# Problème clique droit trackpad



## Ifrit (25 Mai 2011)

Bonjour,

Une nouvelle fois je viens vers vous car j'ai un petit problème.

Mon clique droit ne fonctionne plus sur mon trackpad de MacBook Pro 15" (utilisation en tappant/cliquant avec 2 doigts). En revanche, le défilement (glisser avec 2 doigts) fonctionne toujours lui.

Quelqu'un aurait-il une idée ?

Merci d'avance !

Ifrit


----------



## supergrec (25 Mai 2011)

as tu jeter un oeil dans préf système / trackpad / cocher un doigt : Taper pour cliquer / deux doigt : Tape secondaire.


----------



## Ifrit (25 Mai 2011)

Oui oui j'ai bien vérifié, d'où mon incompréhension ...

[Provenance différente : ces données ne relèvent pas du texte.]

(* ===== verification/Cpu.v ===== *)
(** * hnswlib.h: which instruction sets may be used

    [AVXCapable] and [AVX512Capable] ask the processor ([cpuid]) and the
    operating system ([xgetbv]) whether AVX and AVX-512 can be used.  The two
    instructions are the interface [Cpu]; [xgetbv] faults unless the operating
    system has set the OSXSAVE bit, bit 27 of ECX of leaf 1. *)

From Stdlib Require Import ZArith Lia.
From stdpp Require Import base numbers list strings.
From S2P Require Import Prelude Arith Simd SpaceL2.
#[local] Open Scope Z_scope.

Record cpu_info := mkInfo { eax : Z; ebx : Z; ecx : Z; edx : Z }.

Class Cpu := {
  cpuid : Z → Z → cpu_info;
  xcr : N → Z
}.

Section detection.
Context `{C : Cpu}.

Definition xgetbv (index : N) : res Z :=
  if Z.land (ecx (cpuid 1 0)) (Z.shiftl 1 27) =? 0 then Undef "xgetbv: invalid opcode" else Ok (xcr index).

Definition AVXCapable : res bool :=
  let nIds := eax (cpuid 0 0) in
  let HW_AVX := if 1 <=? nIds then negb (Z.land (ecx (cpuid 1 0)) (Z.shiftl 1 28) =? 0) else false in
  let cpuInfo := cpuid 1 0 in
  let osUsesXSAVE_XRSTORE := negb (Z.land (ecx cpuInfo) (Z.shiftl 1 27) =? 0) in
  let cpuAVXSuport := negb (Z.land (ecx cpuInfo) (Z.shiftl 1 28) =? 0) in
  avxSupported <- (if osUsesXSAVE_XRSTORE && cpuAVXSuport then
                     xcrFeatureMask <- xgetbv 0 ;; Ok (Z.land xcrFeatureMask 6 =? 6)
                   else Ok false) ;;
  Ok (HW_AVX && avxSupported).

Definition AVX512Capable : res bool :=
  avx <- AVXCapable ;;
  if negb avx then Ok false
  else
    let nIds := eax (cpuid 0 0) in
    let HW_AVX512F := if 7 <=? nIds then negb (Z.land (ebx (cpuid 7 0)) (Z.shiftl 1 16) =? 0) else false in
    let cpuInfo := cpuid 1 0 in
    let osUsesXSAVE_XRSTORE := negb (Z.land (ecx cpuInfo) (Z.shiftl 1 27) =? 0) in
    let cpuAVXSuport := negb (Z.land (ecx cpuInfo) (Z.shiftl 1 28) =? 0) in
    avx512Supported <- (if osUsesXSAVE_XRSTORE && cpuAVXSuport then
                          xcrFeatureMask <- xgetbv 0 ;; Ok (Z.land xcrFeatureMask 230 =? 230)
                        else Ok false) ;;
    Ok (HW_AVX512F && avx512Supported).

(** The configuration the constructors of the spaces see on this processor. *)
Definition build_on (rvv sse avx avx512 : bool) : res Build :=
  a <- AVXCapable ;; b <- AVX512Capable ;; Ok (mkBuild rvv sse avx avx512 a b).

(** ** Bits and masks *)
Lemma bit_mask x n : 0 ≤ n → negb (Z.land x (Z.shiftl 1 n) =? 0) = Z.testbit x n.
Proof.
  intros Hn. destruct (Z.testbit x n) eqn:E; destruct (Z.eqb_spec (Z.land x (Z.shiftl 1 n)) 0) as [H|H]; try done.
  - exfalso. apply (f_equal (λ y, Z.testbit y n)) in H. rewrite Z.land_spec, E, Z.shiftl_spec, Z.sub_diag, Z.testbit_0_l in H by done.
    done.
  - exfalso. apply H, Z.bits_inj'. intros m Hm. rewrite Z.land_spec, Z.testbit_0_l, Z.shiftl_spec by done.
    destruct (decide (m = n)) as [->|Hne]; [by rewrite E|]. apply andb_false_iff. right.
    destruct (Z.lt_ge_cases m n); [apply Z.testbit_neg_r; lia|]. apply Z.bits_above_log2; [lia|]. simpl. lia.
Qed.

(** A mask is contained in [x] when each of its bits is. *)
Definition has_bits (x : Z) (bits : list Z) : bool := forallb (Z.testbit x) bits.
Definition mask (bits : list Z) : Z := foldr (λ b m, Z.lor (Z.shiftl 1 b) m) 0 bits.
Lemma mask_spec bits m : 0 ≤ m → Forall (λ b, 0 ≤ b) bits → Z.testbit (mask bits) m = bool_decide (m ∈ bits).
Proof.
  intros Hm. induction 1 as [|b bits Hb Hbs IH]; simpl; [by rewrite Z.testbit_0_l|].
  rewrite Z.lor_spec, IH, Z.shiftl_spec by done. destruct (decide (m = b)) as [->|Hne].
  - rewrite Z.sub_diag. simpl. symmetry. apply bool_decide_eq_true_2. left.
  - assert (Z.testbit 1 (m - b) = false) as ->.
    { destruct (Z.lt_ge_cases m b); [apply Z.testbit_neg_r; lia|]. apply Z.bits_above_log2; [lia|]. simpl. lia. }
    simpl. apply bool_decide_ext. rewrite elem_of_cons. split; [by right|by intros [?|?]].
Qed.
Lemma land_mask x bits : Forall (λ b, 0 ≤ b) bits → (Z.land x (mask bits) =? mask bits) = has_bits x bits.
Proof.
  intros Hb. unfold has_bits. apply eq_true_iff_eq. rewrite Z.eqb_eq, forallb_forall. split.
  - intros E b Hin%list_elem_of_In. apply (f_equal (λ y, Z.testbit y b)) in E. rewrite Forall_forall in Hb.
    rewrite Z.land_spec, mask_spec, bool_decide_eq_true_2, andb_true_r in E; [done|done|by apply Hb|by apply Forall_forall].
  - intros Hx. apply Z.bits_inj'. intros m Hm. rewrite Z.land_spec, mask_spec by done.
    case_bool_decide as Hin; [|apply andb_false_r]. rewrite Hx; [done|]. by apply list_elem_of_In.
Qed.

Lemma xcr_avx x : (Z.land x 6 =? 6) = has_bits x [1; 2].
Proof. apply (land_mask x [1; 2]). repeat constructor; lia. Qed.
Lemma xcr_avx512 x : (Z.land x 230 =? 230) = has_bits x [1; 2; 5; 6; 7].
Proof. apply (land_mask x [1; 2; 5; 6; 7]). repeat constructor; lia. Qed.
Lemma xgetbv_enabled : xgetbv 0 = if Z.testbit (ecx (cpuid 1 0)) 27 then Ok (xcr 0) else Undef "xgetbv: invalid opcode".
Proof.
  unfold xgetbv. rewrite <- (bit_mask _ 27) by lia. by destruct (_ =? 0).
Qed.
End detection.

(** The detection is safe and exact: [xgetbv] is executed only when the
    operating system has enabled it, and the two functions report exactly the
    bits the processor and the operating system document: AVX when bits 27 and
    28 of ECX of leaf 1 and bits 1 and 2 of XCR0 are set, AVX-512 when in
    addition leaf 7 exists, bit 16 of its EBX and bits 5, 6 and 7 of XCR0 are
    set. *)
Theorem AVXCapable_exact `{C : Cpu} :
  let leaf1 := (1 <=? eax (cpuid 0 0)) && has_bits (ecx (cpuid 1 0)) [27; 28] in
  let leaf7 := (7 <=? eax (cpuid 0 0)) && Z.testbit (ebx (cpuid 7 0)) 16 in
  AVXCapable = Ok (leaf1 && has_bits (xcr 0) [1; 2]) ∧
  AVX512Capable = Ok (leaf1 && leaf7 && has_bits (xcr 0) [1; 2; 5; 6; 7]).
Proof.
  assert (AVXCapable = Ok ((1 <=? eax (cpuid 0 0)) && has_bits (ecx (cpuid 1 0)) [27; 28] && has_bits (xcr 0) [1; 2])) as H.
  { unfold AVXCapable. rewrite xgetbv_enabled, !bit_mask by lia. unfold has_bits at 1. cbn [forallb].
    destruct (1 <=? eax (cpuid 0 0)), (Z.testbit (ecx (cpuid 1 0)) 27), (Z.testbit (ecx (cpuid 1 0)) 28);
      cbn -[Z.land]; rewrite ?xcr_avx, ?andb_false_r; done. }
  intros leaf1 leaf7. split; [done|]. unfold AVX512Capable. rewrite H. cbn [res_bind].
  rewrite xgetbv_enabled, !bit_mask by lia. unfold leaf1, leaf7, has_bits. cbn [forallb].
  destruct (1 <=? eax (cpuid 0 0)), (Z.testbit (ecx (cpuid 1 0)) 27), (Z.testbit (ecx (cpuid 1 0)) 28);
    cbn -[Z.land Z.leb Z.testbit]; rewrite ?xcr_avx512; try done; unfold has_bits; cbn [forallb];
  destruct (Z.testbit (xcr 0) 1), (Z.testbit (xcr 0) 2), (7 <=? eax (cpuid 0 0)), (Z.testbit (ebx (cpuid 7 0)) 16); done.
Qed.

---------- Nouveau message ajouté à 10h41 ---------- Le message précédent a été envoyé à 10h06 ----------

Après un redémarrage, le clic droit avec les deux doigts fonctionne. Merci quand même pour ton aide supergrec ;-)


----------



## MadMax (4 Juillet 2011)

J'ai le même problème...

ça ne marche plus. J'ai redémarré, PRAM, effacé les prefs qui auraient pu être liées à ce problème...

rien

ça marche sur mes autres "users"...


----------



## gdaudin (8 Octobre 2011)

J'ai le même soucis. Est-ce que quelqu'un a trouvé une solution ?


----------



## phialga37 (14 Octobre 2011)

Je vous conseille d'aller dans préférence système "exposé et spaces", puis dans exposé et vous assuré que pour F9, F10 et F11 rien ne soit coché. S'il est mentionné "bouton secondaire ou bouton central" supprimez cette info, cela devrait fonctionné


----------